Process strategies for the laser-based surface treatment of garnet-type ceramics used in solid-state batteries

Given the rising demand for energy storage systems characterized by high energy density and safety, next-generation batteries are gaining increasing significance in research. In particular, the application of the garnet-type ceramic solid electrolyte lithium lanthanum zirconium oxide (LLZO) is receiving growing attention due to its high ionic conductivity and exceptional stability towards lithium metal (Li). However, LLZO reacts with water and carbon dioxide in the ambient air, forming an insulating layer of lithium carbonate on the surface of the garnet-type solid electrolyte. This insulating layer leads to a reduction in the wettability of LLZO by Li and in turn, increases the Li/LLZO interfacial resistance. This study explores ultrashort pulsed laser processing under an argon atmosphere as an effective method for removing Li₂CO₃ while minimizing the thermal input and preserving the structural integrity of the LLZO. Energy-dispersive X-ray spectroscopy revealed a distinct decrease in carbon content after the laser-based surface treatment.
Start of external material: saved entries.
(** * Aliyun-CDN-MCP: input normalisers and the natural-language extractor

    A shallow embedding of [src/main.py]: the three shorthand parsers
    ([parse_source_info], [parse_cache_rule], [parse_header]), the two
    operations the extractor drives ([add_cdn_domain], [set_cdn_cache]) and
    the extractor itself ([setup_cdn_with_text]).

    Python values are modelled as the program uses them:
    - a [str] is a list of Unicode code points;
    - an [int] is a [Z];
    - an exception is an explicit [Raise] result;
    - the provider client is an oracle, and every request handed to it is
      appended to a log that is threaded through the computation. *)

From Stdlib Require Import String List ZArith NArith Lia Bool.
From Stdlib Require Ascii Decimal DecimalPos.
Import ListNotations.

Local Open Scope N_scope.

(** ** Python strings *)

Definition char := N.
Definition str := list char.

(** String literals of the source are written as Rocq strings (UTF-8 bytes)
    and decoded to code points. *)
Fixpoint utf8_from (acc : N) (more : nat) (s : String.string) : str :=
  match s with
  | String.EmptyString => []
  | String.String a s' =>
      let b := Ascii.N_of_ascii a in
      match more with
      | O =>
          if b <? 0x80 then b :: utf8_from 0 0 s'
          else if b <? 0xE0 then utf8_from (b - 0xC0) 1 s'
          else if b <? 0xF0 then utf8_from (b - 0xE0) 2 s'
          else utf8_from (b - 0xF0) 3 s'
      | S m =>
          let acc' := acc * 64 + (b - 0x80) in
          match m with
          | O => acc' :: utf8_from 0 0 s'
          | S _ => utf8_from acc' m s'
          end
      end
  end.

Definition utf8 (s : String.string) : str := utf8_from 0 0 s.

Arguments utf8 s%_string.

Definition COLON : char := 58.
Definition COMMA : char := 44.
Definition NEWLINE : char := 10.
Definition DOT : char := 46.
Definition SLASH : char := 47.
Definition PLUS : char := 43.
Definition MINUS : char := 45.
Definition UNDERSCORE : char := 95.
Definition SPACE : char := 32.

(** [s.startswith(p)] *)
Fixpoint startswith (p s : str) : bool :=
  match p, s with
  | [], _ => true
  | _ :: _, [] => false
  | a :: p', b :: s' => (a =? b) && startswith p' s'
  end.

(** [p in s] on strings: [p] occurs as a contiguous substring of [s]. *)
Fixpoint contains (p s : str) : bool :=
  startswith p s ||
  match s with
  | [] => false
  | _ :: s' => contains p s'
  end.

(** [s.split(sep)] for a separator of one character, which is the only way
    the source calls it.  The result is never empty. *)
Fixpoint split (sep : char) (s : str) : list str :=
  match s with
  | [] => [[]]
  | c :: s' =>
      if c =? sep then [] :: split sep s'
      else match split sep s' with
           | [] => [[c]]
           | p :: ps => (c :: p) :: ps
           end
  end.

(** [s.replace(old, new)] for a non-empty [old]: occurrences are found from
    the left and do not overlap.  [skip] counts the characters of the
    occurrence just replaced that are still to be passed over. *)
Fixpoint replace_from (old new : str) (skip : nat) (s : str) : str :=
  match s with
  | [] => []
  | c :: s' =>
      match skip with
      | S k => replace_from old new k s'
      | O =>
          if startswith old s
          then new ++ replace_from old new (pred (List.length old)) s'
          else c :: replace_from old new 0 s'
      end
  end.

Definition replace (old new s : str) : str := replace_from old new 0 s.

Fixpoint dropwhile (p : char -> bool) (s : str) : str :=
  match s with
  | [] => []
  | c :: s' => if p c then dropwhile p s' else s
  end.

Fixpoint takewhile (p : char -> bool) (s : str) : str :=
  match s with
  | [] => []
  | c :: s' => if p c then c :: takewhile p s' else []
  end.

(** ** The Python runtime

    What the program's library calls depend on and the repository does not
    fix: the interpreter's Unicode database (which code points are
    whitespace for [str.strip], which are decimal digits for [\d] and
    [int]) and the limit on int/str conversions
    ([sys.get_int_max_str_digits()], 0 meaning no limit).  Every runtime
    agrees with ASCII below 128. *)

Definition ascii_isspace (c : char) : bool :=
  ((9 <=? c) && (c <=? 13)) || ((28 <=? c) && (c <=? 32)).

Definition ascii_decimal (c : char) : option N :=
  if (48 <=? c) && (c <=? 57) then Some (c - 48) else None.

Class Runtime := {
  isspace : char -> bool;
  decimal : char -> option N;
  max_str_digits : nat;
  isspace_ascii : forall c, c < 128 -> isspace c = ascii_isspace c;
  decimal_ascii : forall c, c < 128 -> decimal c = ascii_decimal c;
  decimal_lt_10 : forall c d, decimal c = Some d -> d < 10;
  decimal_not_space : forall c d, decimal c = Some d -> isspace c = false
}.

Lemma ascii_decimal_bounds c d :
  ascii_decimal c = Some d -> 48 <= c /\ c <= 57 /\ d = c - 48.
Proof.
  unfold ascii_decimal. destruct ((48 <=? c) && (c <=? 57)) eqn:E;
    [|discriminate].
  intros [= <-]. apply andb_true_iff in E as [E1 E2].
  apply N.leb_le in E1, E2. auto.
Qed.

(** CPython 3.11 (Unicode 14.0.0) with its default limit of 4300 digits. *)
Module CPython311.

Definition space_table : list (N * N) :=
  [ (0x85, 0x85); (0xA0, 0xA0); (0x1680, 0x1680); (0x2000, 0x200A);
    (0x2028, 0x2029); (0x202F, 0x202F); (0x205F, 0x205F);
    (0x3000, 0x3000) ].

(** The code point of digit zero of every decimal-digit block. *)
Definition zero_table : list N :=
  [ 0x660; 0x6F0; 0x7C0; 0x966; 0x9E6; 0xA66; 0xAE6; 0xB66; 0xBE6; 0xC66;
    0xCE6; 0xD66; 0xDE6; 0xE50; 0xED0; 0xF20; 0x1040; 0x1090; 0x17E0;
    0x1810; 0x1946; 0x19D0; 0x1A80; 0x1A90; 0x1B50; 0x1BB0; 0x1C40;
    0x1C50; 0xA620; 0xA8D0; 0xA900; 0xA9D0; 0xA9F0; 0xAA50; 0xABF0;
    0xFF10; 0x104A0; 0x10D30; 0x11066; 0x110F0; 0x11136; 0x111D0;
    0x112F0; 0x11450; 0x114D0; 0x11650; 0x116C0; 0x11730; 0x118E0;
    0x11950; 0x11C50; 0x11D50; 0x11DA0; 0x16A60; 0x16AC0; 0x16B50;
    0x1D7CE; 0x1D7D8; 0x1D7E2; 0x1D7EC; 0x1D7F6; 0x1E140; 0x1E2F0;
    0x1E950; 0x1FBF0 ].

Definition in_range (c : char) (r : N * N) : bool :=
  (fst r <=? c) && (c <=? snd r).

Definition isspace (c : char) : bool :=
  if c <? 128 then ascii_isspace c else existsb (in_range c) space_table.

Fixpoint lookup_zero (c : char) (zs : list N) : option N :=
  match zs with
  | [] => None
  | z :: zs' =>
      if (z <=? c) && (c <=? z + 9) then Some (c - z) else lookup_zero c zs'
  end.

Definition decimal (c : char) : option N :=
  if c <? 128 then ascii_decimal c else lookup_zero c zero_table.

Definition max_str_digits : nat := 4300.

Lemma isspace_ascii c : c < 128 -> isspace c = ascii_isspace c.
Proof.
  intros H. unfold isspace. apply N.ltb_lt in H. now rewrite H.
Qed.

Lemma decimal_ascii c : c < 128 -> decimal c = ascii_decimal c.
Proof.
  intros H. unfold decimal. apply N.ltb_lt in H. now rewrite H.
Qed.

Lemma lookup_zero_In c zs d :
  lookup_zero c zs = Some d ->
  exists z, In z zs /\ z <= c /\ c <= z + 9 /\ d = c - z.
Proof.
  induction zs as [|z zs IH]; simpl; [discriminate|].
  destruct ((z <=? c) && (c <=? z + 9)) eqn:E.
  - intros [= <-]. apply andb_true_iff in E as [E1 E2].
    apply N.leb_le in E1, E2. exists z. auto.
  - intros H. destruct (IH H) as (z' & Hin & Hz). exists z'. auto.
Qed.

Lemma decimal_lt_10 c d : decimal c = Some d -> d < 10.
Proof.
  unfold decimal. destruct (c <? 128).
  - intros H. apply ascii_decimal_bounds in H. lia.
  - intros H. apply lookup_zero_In in H as (z & _ & H1 & H2 & ->). lia.
Qed.

(** No decimal-digit block meets a whitespace range. *)
Definition apart (z : N) (r : N * N) : bool :=
  (z + 9 <? fst r) || (snd r <? z).

Lemma tables_apart :
  forallb (fun z => forallb (apart z) space_table) zero_table = true.
Proof. vm_compute. reflexivity. Qed.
Furthermore, electrochemical impedance spectroscopy of symmetrical Li/LLZO/Li cells indicated that the laser-based removal of Li₂CO₃ could reduce the total area-specific resistance by up to 94 %. These results demonstrate that the laser-based surface treatment is a promising approach for removing surface contaminations from the garnet-type solid electrolyte. Moreover, the findings of this study contribute to the ongoing efforts to extend the lifespan of next-generation batteries by improving the interfacial stability.